Session 1 @ 5:00 UTC

SSF tenure rights in Indonesia and the Philippines

What is the role of small-scale fishers and indigenous fisherfolk in food security, employment generation and cultural solidarity? These are the key questions that our community-based practitioners from Indonesia and the Philippines will try to answer in a virtual online session of the Pangingisda Natin Gawing Tama (PaNaGaT) network, a loose coalition of NGOs and fisherfolk organizations. Small-scale fishers and indigenous fisherfolk are indeed important sectors in our society as our conversation will highlight how securing tenurial rights will help to achieve sustainable fisheries and promote indigenous knowledge and beliefs on fishing in Southeast Asia.

Session moderator: Dennis Calvan, Senior Manager, Rare

Panellists:

  • Abdul Halim (Executive Director,Center for Maritime Reform for Humanity, Pusat Kajian Maritim untuk Kemanusiaan, Indonesia
  • Dinna Umengan (Executive Director, Tambuyog Development Center, Convenor, PaNaGaT Network, Philippines
  • Dave de Vera, Executive Director, Philippine Association for Inter-Cultural Development

Language: English

Format: Live panel discussion

Duration: 100 minutes

Session 2 @ 7:00 UTC

A fresh look at SSF through FISH framework

Rights-based governance of SSF is an important part of Oxfam’s and our partners’ works in South and Southeast Asia. In addition to leveraging all available global and local frameworks (including SSF Guidelines and ILO Work in Fishing Convention) in our policy advocacy and community-based works in water governance and SSF, we are following a combination of other approaches that we call the ‘FISH’ framework. This discussion panel will highlight the challenges and opportunities for the FISH framework to achieve distributive and economic justice for fishers in these regions. The participants will be from Oxfam partners and allies in the civil society, academia, and the private sector.

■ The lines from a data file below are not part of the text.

Lemma rstrip_split (s : string) :
  exists r, s = (rstrip s ++ r)%string /\ string_forallb isspace r = true.
Proof.
  induction s as [| c s (r & Hr & Hsp)]; simpl.
  - exists EmptyString. split; reflexivity.
  - destruct (rstrip s) as [| c' t] eqn:Ht.
    + destruct (isspace c) eqn:Hc.
      * exists (String c r). simpl in *. rewrite Hc, Hsp. split; [now rewrite <- Hr | reflexivity].
      * exists r. simpl in *. split; [now rewrite <- Hr | exact Hsp].
    + exists r. split; [| exact Hsp]. simpl in *. now f_equal.
Qed.

Lemma rstrip_back (s : string) :
  match back (rstrip s) with Some c => isspace c = false | None => True end.
Proof.
  induction s as [| c s IH]; simpl; [exact I |].
  destruct (rstrip s) as [| c' t] eqn:Ht.
  - destruct (isspace c) eqn:Hc; simpl; [exact I | exact Hc].
  - simpl in *. exact IH.
Qed.

(** [rstrip] keeps the first character of a string that does not start with
    whitespace. *)
Lemma rstrip_front (s : string) :
  match front s with
  | Some c => isspace c = false -> front (rstrip s) = Some c
  | None => True
  end.
Proof.
  destruct s as [| c s]; simpl; [exact I |]. intros Hc.
  destruct (rstrip s); [rewrite Hc |]; reflexivity.
Qed.

(** A string without outer whitespace is left alone. *)
Lemma lstrip_fixed (s : string) :
  match front s with Some c => isspace c = false | None => True end -> lstrip s = s.
Proof.
  destruct s as [| c s]; simpl; [reflexivity |]. now intros ->.
Qed.

Lemma rstrip_fixed (s : string) :
  match back s with Some c => isspace c = false | None => True end -> rstrip s = s.
Proof.
  induction s as [| c s IH]; simpl; [reflexivity |].
  destruct s as [| c' s'].
  - simpl. now intros ->.
  - intros H. rewrite (IH H). reflexivity.
Qed.

(** X2.  [my_trim] removes a run of whitespace on each side and nothing
    else: the string is the trimmed one between two runs of whitespace, the
    trimmed string neither starts nor ends with whitespace, and trimming it
    again changes nothing. *)
Theorem my_trim_removes_outer_whitespace (s : string) :
  (exists l r, s = (l ++ my_trim s ++ r)%string /\
               string_forallb isspace l = true /\ string_forallb isspace r = true) /\
  no_outer_space (my_trim s) = true /\
  my_trim (my_trim s) = my_trim s.
Proof.
  unfold my_trim.
  destruct (lstrip_split s) as (l & Hl & Hlsp).
  destruct (rstrip_split (lstrip s)) as (r & Hr & Hrsp).
  pose proof (lstrip_front s) as Hf. pose proof (rstrip_back (lstrip s)) as Hb.
  pose proof (rstrip_front (lstrip s)) as Hrf.
  assert (Hfront : match front (rstrip (lstrip s)) with
                   | Some c => isspace c = false | None => True end).
  { destruct (front (lstrip s)) as [c |] eqn:Hc.
    - rewrite (Hrf Hf). exact Hf.
    - destruct (lstrip s); [exact I | discriminate]. }
  split; [| split].
  - exists l, r. split; [| split; assumption]. rewrite <- Hr. exact Hl.
  - unfold no_outer_space.
    destruct (front (rstrip (lstrip s))) as [a |]; [| reflexivity].
    destruct (back (rstrip (lstrip s))) as [b |]; [| reflexivity].
    now rewrite Hfront, Hb.
  - rewrite (lstrip_fixed _ Hfront). apply rstrip_fixed. exact Hb.
Qed.

(** ** Lookup and assignment in the map *)

Lemma ascii_compare_refl (a : ascii) : Ascii.compare a a = Eq.
Proof. unfold Ascii.compare. apply N.compare_refl. Qed.

Lemma string_compare_refl (s : string) : String.compare s s = Eq.
Proof.
  induction s as [| c s IH]; simpl; [reflexivity |]. now rewrite ascii_compare_refl.
Qed.

Lemma string_compare_lt_trans :
  forall s1 s2 s3 : string,
    String.compare s1 s2 = Lt -> String.compare s2 s3 = Lt -> String.compare s1 s3 = Lt.
Proof.
  induction s1 as [| c1 s1 IH]; intros [| c2 s2] [| c3 s3]; simpl;
    try discriminate; try reflexivity.
  destruct (Ascii.compare c1 c2) eqn:E12; try discriminate;
    destruct (Ascii.compare c2 c3) eqn:E23; try discriminate; intros H1 H2.
  - apply Ascii.compare_eq_iff in E12, E23. subst.
    rewrite ascii_compare_refl. now apply IH with s2.
  - apply Ascii.compare_eq_iff in E12. subst. now rewrite E23.
  - apply Ascii.compare_eq_iff in E23. subst. now rewrite E12.
  - unfold Ascii.compare in *. rewrite N.compare_lt_iff in *.
    assert (Hlt : (N_of_ascii c1 < N_of_ascii c3)%N) by lia.
    apply N.compare_lt_iff in Hlt. now rewrite Hlt.
Qed.

Lemma compare_not_eq_eqb (k k' : string) :
  String.compare k k' <> Eq -> String.eqb k k' = false.
Proof.
  intros H. apply String.eqb_neq. intros ->. apply H, string_compare_refl.
Qed.

(** Looking up the key just assigned gives the assigned entry. *)
Lemma map_find_assign_same (k : string) (v : ParamEntry) (m : entries_map) :
  map_find k (map_assign k v m) = Some v.
Proof.
  induction m as [| [k' v'] m IH]; simpl.
  - now rewrite String.eqb_refl.
  - destruct (String.compare k k') eqn:Hc; simpl.
    + now rewrite String.eqb_refl.
    + now rewrite String.eqb_refl.
    + rewrite compare_not_eq_eqb by congruence. exact IH.
Qed.

(** The other keys are not affected. *)
Lemma map_find_assign_other (k k0 : string) (v : ParamEntry) (m : entries_map) :
  k0 <> k -> map_find k0 (map_assign k v m) = map_find k0 m.
Proof.
  intros Hne. induction m as [| [k' v'] m IH]; simpl.
  - now rewrite (proj2 (String.eqb_neq k0 k) Hne).
  - destruct (String.compare k k') eqn:Hc; simpl.
    + apply String.compare_eq_iff in Hc. subst k'.
      now rewrite (proj2 (String.eqb_neq k0 k) Hne).
    + now rewrite (proj2 (String.eqb_neq k0 k) Hne).
    + destruct (String.eqb k0 k'); [reflexivity | exact IH].
Qed.

Lemma map_assign_Forall (P : string * ParamEntry -> Prop) (k : string) (v : ParamEntry)
    (m : entries_map) :
  P (k, v) -> Forall P m -> Forall P (map_assign k v m).
Proof.
  intros Hk. induction m as [| [k' v'] m IH]; intros Hm; simpl.
  - now constructor.
  - inversion Hm; subst. destruct (String.compare k k'); constructor; auto.
Qed.

(** Assignment keeps the keys strictly increasing. *)
Lemma map_assign_sorted (k : string) (v : ParamEntry) (m : entries_map) :
  keys_sorted m -> keys_sorted (map_assign k v m).
Proof.
  unfold keys_sorted. induction m as [| [k' v'] m IH]; intros Hs; simpl.
  - constructor; constructor.
  - inversion Hs as [| ? ? Hs' Hall]; subst.
    destruct (String.compare k k') eqn:Hc.
    + apply String.compare_eq_iff in Hc. subst k'. constructor; [exact Hs' |].
      exact Hall.
    + constructor; [exact Hs |]. constructor; [exact Hc |].
      eapply Forall_impl; [| exact Hall]. intros [k2 v2] H. unfold key_lt in *. simpl in *.
      now apply string_compare_lt_trans with k'.
    + constructor; [now apply IH |].
      apply map_assign_Forall; [| exact Hall].
      unfold key_lt. simpl. rewrite String.compare_antisym, Hc. reflexivity.
Qed.

(** ** [Process_Full_Name] *)

Lemma set_mem_insert (t k : string) (s : string_set) :
  set_mem t s = true -> set_mem t (set_insert k s) = true.
Proof.
  unfold set_insert. destruct (set_mem k s); [auto |].
  intros H. unfold set_mem in *. simpl. rewrite H. apply orb_true_r.
Qed.

Lemma set_mem_insert_same (k : string) (s : string_set) :
  set_mem k (set_insert k s) = true.
Proof.
  unfold set_insert. destruct (set_mem k s) eqn:H; [exact H |].
  unfold set_mem. simpl. now rewrite String.eqb_refl.
Qed.

Lemma name_loop_keeps_tables (full_name : string) (entries : entries_map) (t : string) :
  forall fuel start tables,
    set_mem t tables = true ->
    set_mem t (snd (name_loop fuel full_name start tables entries)) = true.
Proof.
  induction fuel as [| fuel IH]; intros start tables Ht; simpl; [exact Ht |].
  destruct (rfind "."%char full_name start) as [pos |]; [| exact Ht].
  destruct (pos =? String.length full_name - 1)%nat; [exact Ht |].
  destruct (pos =? 0)%nat; [exact Ht |].
  destruct (pos =? start)%nat; [exact Ht |].
  destruct (set_mem (substring 0 pos full_name) tables); [exact Ht |].
  destruct (map_has (substring 0 pos full_name) entries); simpl.
  - now apply set_mem_insert.
  - apply IH. now apply set_mem_insert.
Qed.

Organizers: Jyotiraj Patra (Oxfam) & Md Kutub Uddin (Sagar Seba)

Format: A mix of pre-recorded videos and live panel discussion

Language: English

Duration: 90 minutes

Organized by: Oxfam Bangladesh & Sagar Seba
Session 3 @ 9:00 UTC

Sustainable ocean economy for small-scale fisheries

Full title: Sustainable Ocean Economy for Small-Scale Fisheries: Lesson Learned in Achieving Ocean Equity

Small-scale fisheries play a significant part around the world. However, their condition is currently under threat, due to various problems, including: (i) climate change threatening the coastal areas, (ii) the depletion of fish stocks in some locations, and (iii) lack of access to market; (iv) the dominance of a large-scale fishing industry, which often uses environmentally destructive fishing gear. This makes it more difficult for small-scale fishers to achieve prosperity and a decent living. At present, many efforts have been made by the state and civil society to improve the welfare conditions of fishers, ranging from improving policies so that they are more supportive of efforts to achieve ocean equity to strengthening and applying local traditional wisdom that fishers have previously had. In this webinar we will discuss more on the problems, challenges, opportunities, and solutions related to protecting the welfare of small fishermen in various countries to locate best practices that might worth replicating.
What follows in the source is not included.